Tale innovazione si è, infatti, inserita in moltissimi aspetti della vita umana, sia nell’ambito sociale che personale: è entrata nell’economia, nel mondo del lavoro, nella scuola, nella formazione, nella sanità, nelle relazioni umane.

La digitalizzazione ha consentito non solo la riduzione delle distanze, la velocizzazione delle operazioni e lo scambio di informazioni e di dati ma ha anche cambiato il modo della persona di percepire lo spazio, il tempo e il limite.

Le tantissime “tracce digitali”, lasciate in rete sono conservate e analizzate da algoritmi: azioni e intenzioni sono, così, conoscibili e prevedibili; scelte e comportamenti futuri diventano influenzabili.

L’innovazione digitale non poteva, allora, non interessare anche la Bioetica, incidendo nel suo ambito di ricerca: gli strumenti digitali consentono, infatti, di espandere le capacità di indagine della disciplina, facendo divenire anche lo spazio digitale oggetto di ricerca empirica.

La Bioetica è, così, oggi chiamata ad interrogarsi sia sui limiti e sull’eticità della trasformazione digitale nella società attuale, ma anche sui propri strumenti di ricerca e di indagine.

Un recente articolo pubblicato sulla rivista Bioethics, dal titolo “The birth of the “digital turn” in bioethics?” prova a ricostruire il tema della c.d “bioetica digitale”, esaminando i confini della disciplina, le nuove possibilità, le sfide e i pericoli nel campo di ricerca.

Gli autori ricordano come, in passato, la Bioetica ha già vissuto una “svolta” importante con la bioetica empirica: intorno agli anni 2000 si è, infatti, passati da una disciplina dominata per lo più dalla filosofia, dal diritto e dalla teologia a una crescente attenzione per i metodi empirici delle scienze sociali.

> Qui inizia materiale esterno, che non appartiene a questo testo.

(** Second loop, over the last found first. *)
Fixpoint init_unclean (unclean : list Z) (s : kv) : Z * kv :=
  match unclean with
  | [] => (RES_OK, s)
  | i :: unclean =>
    if clean_blk_nums s >=? KV_GC_RESERVED then
      let '(res, s) := kv_state_set (blk_pos i) BLK_STATE_DIRTY s in
      if truthy res then (res, s) else init_unclean unclean (set_bstate i BLK_STATE_DIRTY s)
    else
      let '(res, s) := kv_block_format i s in
      if truthy res then (res, s) else init_unclean unclean s
  end.

(** The search for the write position. *)
Fixpoint init_write_pos (n : nat) (i : Z) (s : kv) : kv :=
  match n with
  | O => s
  | S n =>
    let st j := bi_state (bi j s) in
    let next := if i + 1 =? Z.of_nat BLK_NUMS then 0 else i + 1 in
    if ((st i =? BLK_STATE_USED) || (st i =? BLK_STATE_DIRTY)) && (st next =? BLK_STATE_CLEAN)
    then with_write_pos (u16 (blk_pos i + BLK_SIZE - bi_space (bi i s))) s
    else init_write_pos n (i + 1) s
  end.

Definition kv_init (s : kv) : Z * kv :=
  let '(res, unclean, s) := init_blocks BLK_NUMS 0 [] s in
  if truthy res then (res, s) else
  let '(res, s) := init_unclean unclean s in
  if truthy res then (res, s) else
  let '(res, s) := if clean_blk_nums s =? 0 then kv_block_format 0 s else (RES_OK, s) in
  if truthy res then (res, s) else
  if clean_blk_nums s =? Z.of_nat BLK_NUMS then
    let s := with_write_pos BLK_HDR_SIZE s in
    let '(r, s) := kv_state_set 0 BLK_STATE_USED s in
    (RES_OK, if truthy r then s else with_clean (u8 (clean_blk_nums s - 1)) (set_bstate 0 BLK_STATE_USED s))
  else (RES_OK, init_write_pos BLK_NUMS 0 s).

(** The first clean block from [i] on. *)
Fixpoint find_clean (n : nat) (i : Z) (s : kv) : option Z :=
  match n with
  | O => None
  | S n => if bi_state (bi i s) =? BLK_STATE_CLEAN then Some i else find_clean n (i + 1) s
  end.

(** The while loop of [kv_gc_task]: the first dirty block from [i] on, up to the
    block [b] of the old write position. *)
Fixpoint find_dirty (n : nat) (i b : Z) (s : kv) : option Z :=
  match n with
  | O => None
  | S n =>
    let i := if i =? Z.of_nat BLK_NUMS then 0 else i in
    if bi_state (bi i s) =? BLK_STATE_DIRTY then Some i
    else if i =? b then None else find_dirty n (i + 1) b s
  end.

(** The body of [kv_gc_task] under the mutex. *)
Definition gc_collect (s : kv) : kv :=
  let origin_pos := write_pos s in
  if clean_blk_nums s =? 0 then s else
  match find_clean BLK_NUMS 0 s with
  | None => s
  | Some gc_idx =>
    let s := with_write_pos (u16 (blk_pos gc_idx + BLK_HDR_SIZE)) s in
    match find_dirty (S BLK_NUMS) (Z.shiftr origin_pos BLK_BITS + 1) (Z.shiftr origin_pos BLK_BITS) s with
    | None => with_write_pos origin_pos s
    | Some i =>
      let '(_, s) := kv_item_traverse __item_gc_cb i s in
      let '(r, s) := kv_block_format i s in
      if truthy r then s else
      let '(_, s) := kv_state_set (blk_pos (Z.shiftr (write_pos s) BLK_BITS)) BLK_STATE_USED s in
      with_clean (u8 (clean_blk_nums s - 1)) (set_bstate gc_idx BLK_STATE_USED s)
    end
  end.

La ricerca bioetica è stata, in seguito, condotta sempre più attraverso discipline empiriche, come la sociologia, l’antropologia e la psicologia.

Le motivazioni della “svolta” riportate nello studio sono state: l’esigenza di una analisi sensibile e attenta al contesto specifico delle questioni in campo, considerato come punto di partenza dell’indagine stessa, la maggior influenza della medicina basata sulle prove e l’interesse crescente per il punto di vista dei soggetti direttamente coinvolti nel campo di indagine (come pazienti, parenti, personale sanitario).

Oggi non si può non notare il fenomeno nuovo e, in un certo senso, rivoluzionario, legato proprio alla “svolta” digitale, per quanto riguarda gli strumenti e i metodi di ricerca. Dalla analisi dei volumi delle principali riviste in materia degli ultimi anni (in particolare dell’anno 2020, del 2021 e del 2022), è emerso l’uso e l’applicazione nelle ricerche non solo dei metodi socio-empirici, ma anche degli strumenti propri della scienza dei dati.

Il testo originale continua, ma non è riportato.